Collected data entries
Ltac grows_chain :=
  repeat first
    [ apply grows_refl
    | assumption
    | match goal with
      | |- grows ?s (record ?e ?t) => apply (grows_trans s t); [|apply grows_record]
      | |- grows ?s (hostReportError ?e ?t) =>
          apply (grows_trans s t); [|apply grows_record]
      | |- grows ?s (close ?k ?t) => apply (grows_trans s t); [|apply grows_close]
      | |- grows ?s (set_Vars ?x ?V ?t) =>
          apply (grows_trans s t); [|apply grows_set_Vars]
      | |- grows ?s (new_Vars ?V ?t).2 =>
          apply (grows_trans s t); [|apply grows_new_Vars]
      | |- grows ?s (new_AbortController ?t).2 =>
          apply (grows_trans s t); [|apply grows_new_AbortController]
      | |- grows ?s (new_SafeSubscriber ?o ?c ?t).2 =>
          apply (grows_trans s t); [|apply grows_new_SafeSubscriber]
      | |- grows ?s (new_closure ?t).2 =>
          apply (grows_trans s t); [|apply grows_new_closure]
      | |- grows ?s (addEventListener ?p ?f ?l ?t) =>
          apply (grows_trans s t); [|apply grows_addEventListener]
      | |- grows ?s (chainAbort ?p ?c ?t) =>
          apply (grows_trans s t); [|apply grows_chainAbort]
      | |- grows ?s (set_thenables ?f ?t) =>
          apply (grows_trans s t); [|apply grows_set_thenables]
      | |- grows ?s (set_produced ?f ?t) =>
          apply (grows_trans s t); [|apply grows_set_produced]
      | |- grows ?s (set_subject_closed ?j ?t) =>
          apply (grows_trans s t); [|apply grows_set_subject_closed]
      | |- grows ?s (shift ?j ?t) => apply (grows_trans s t); [|apply grows_shift]
      | |- grows ?s (set_controllers _ ?t) =>
          apply (grows_trans s t); [|apply grows_new_AbortController]
      | |- grows ?s (set_closures _ ?t) =>
          apply (grows_trans s t); [|apply grows_new_closure]
      | |- grows ?s (set_variables _ ?t) =>
          apply (grows_trans s t); [|apply grows_new_Vars]
      | |- grows ?s (set_subscribers _ ?t) =>
          apply (grows_trans s t); [|apply grows_new_SafeSubscriber]
      | H : grows ?t ?s' |- grows ?s ?s' => apply (grows_trans s t s'); [|exact H]
      end ].

Section Grows.
Variable fuel : nat.
Hypothesis IH : forall c s s', run fuel c s = Some s' -> grows s s'.

Ltac grows_cases :=
  repeat match goal with
    | H : Some _ = Some _ |- _ => injection H as <-
    | H : None = Some _ |- _ => discriminate H
    | H : run fuel _ _ = Some _ |- _ => apply IH in H
    | H : abort fuel _ _ = Some _ |- _ => apply abort_grows in H
    | H : abort_all fuel _ _ = Some _ |- _ => apply abort_all_grows in H
    | H : mbind _ ?e = Some _ |- _ =>
        let E := fresh "E" in destruct e eqn:E; simpl in H
    | H : match ?e with _ => _ end = Some _ |- _ =>
        let E := fresh "E" in destruct e eqn:E; simpl in H
    end.
Lemma flagged_update (g : Node -> bool) (k : string) (f : Node -> Node)
    (st st' : State) (c : string) :
  (forall n, g (f n) = g n) ->
  nodes st' = update k f (nodes st) ->
  flagged g st' c <-> flagged g st c.
Proof.
  intros Hf Hn. unfold flagged, node_at. rewrite Hn, lookup_update.
  destruct (String.eqb k c); [|reflexivity]. split.
  - intros [n [H Hg]]. destruct (lookup (nodes st) c) as [m|]; [|discriminate].
    injection H as <-. rewrite Hf in Hg. eauto.
  - intros [n [H Hg]]. rewrite H. simpl. exists (f n). now rewrite Hf.
Qed.

Lemma flagged_update_other (g : Node -> bool) (k : string) (f : Node -> Node)
    (st st' : State) (c : string) :
  c <> k ->
  nodes st' = update k f (nodes st) ->
  flagged g st' c <-> flagged g st c.
Proof.
  intros Hc Hn. unfold flagged, node_at. rewrite Hn, lookup_update.
  assert (String.eqb k c = false) as ->; [|reflexivity].
  apply String.eqb_neq. congruence.
Qed.

Lemma is_visited_update (k : string) (f : Node -> Node) (st st' : State) (q : string) :
  nodes st' = update k f (nodes st) ->
  is_visited st' q
  = if String.eqb k q
    then match node_at st q with Some n => visited (f n) | None => false end
    else is_visited st q.
Proof.
  intros Hn. unfold is_visited, node_at. rewrite Hn, lookup_update.
  destruct (String.eqb k q); [|reflexivity].
  now destruct (lookup (nodes st) q).
Qed.

Lemma is_visited_flagged (st : State) (k : string) :
  is_visited st k = true <-> flagged visited st k.
Proof.
  unfold is_visited, flagged. split.
  - destruct (node_at st k) as [n|]; [eauto | discriminate].
  - now intros [n [-> H]].
Qed.

(** The edges and flags after a link step. *)
Lemma link_step_facts (inc this : string) (st st1 : State) :
  add_child inc this (get_node inc st) = Some st1 ->
  (exists n, node_at st this = Some n) ->
  (forall p c, has_edge st1 p c <-> has_edge st p c \/ (p = inc /\ c = this))
  /\ (forall c, flagged has_parent st1 c -> flagged has_parent st c \/ c = this)
  /\ (forall k, is_visited st1 k = is_visited st k)
  /\ (forall k, flagged missing st1 k <-> flagged missing st k)
  /\ trace st1 = trace st.
Proof.
  intros Hadd [n0 Hthis].
  destruct (node_at_link_step inc this st st1 Hadd) as [Ht [[-> He] | [Hne Hat]]].
  - split; [|split; [|split; [|split]]]; try assumption.
    + intros p c. rewrite has_edge_get_node. split; [tauto|].
      intros [H | [-> ->]]; [assumption | now apply has_edge_get_node in He].
    + intros c H. left. now apply (flagged_get_node has_parent inc st c eq_refl).
    + intros k. apply is_visited_get_node.
    + intros k. now apply flagged_get_node.
  - split; [|split; [|split; [|split]]]; try assumption.
    + intros p c. unfold has_edge at 1. rewrite Hat. split.
      * intros [n [H Hin]].
        destruct (node_at (get_node inc st) p) as [m|] eqn:Hm; [|discriminate].
        injection H as <-. apply linked_children in Hin.
        destruct Hin as [Hin | [-> ->]]; [|now right].
        left. apply (has_edge_get_node inc st p c). now exists m.
      * intros [H | [-> ->]].
        -- apply (has_edge_get_node inc st p c) in H. destruct H as [m [Hm Hin]].
           rewrite Hm. simpl. eexists. split; [reflexivity|].
           rewrite linked_children_eq. destruct (String.eqb inc p); [|assumption].
           apply in_or_app. now left.
        -- destruct (node_at_get_node_same inc st) as [m Hm]. rewrite Hm. simpl.
           eexists. split; [reflexivity|].
           rewrite linked_children_eq, String.eqb_refl.
           apply in_or_app. right. now left.
    + intros c [n [H Hp]]. rewrite Hat in H.
      destruct (node_at (get_node inc st) c) as [m|] eqn:Hm; [|discriminate].
      injection H as <-.
      destruct (String.eqb this c) eqn:Hc;
        [apply String.eqb_eq in Hc; now right|].
      left. unfold linked in Hp. rewrite Hc in Hp.
      apply (flagged_get_node has_parent inc st c eq_refl). exists m. split; [assumption|].
      destruct (String.eqb inc c); exact Hp.
    + intros k. rewrite <- (is_visited_get_node inc st k). unfold is_visited.
      rewrite Hat. destruct (node_at (get_node inc st) k) as [m|]; [|reflexivity].
      simpl. now destruct (linked_flags inc this k m) as (-> & _).
    + intros k. rewrite <- (flagged_get_node missing inc st k eq_refl).
      unfold flagged. rewrite Hat. split.
      * intros [n [H Hm]].
        destruct (node_at (get_node inc st) k) as [m|]; [|discriminate].
        injection H as <-. destruct (linked_flags inc this k m) as (_ & Hmis & _).
        rewrite Hmis in Hm. eauto.
      * intros [n [H Hm]]. rewrite H. simpl. eexists. split; [reflexivity|].
        now destruct (linked_flags inc this k n) as (_ & -> & _).
Qed.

### Problem description
Looking back at the data above, tally each line that includes the word "bool", then answer with the total alone.

### Response to the task
2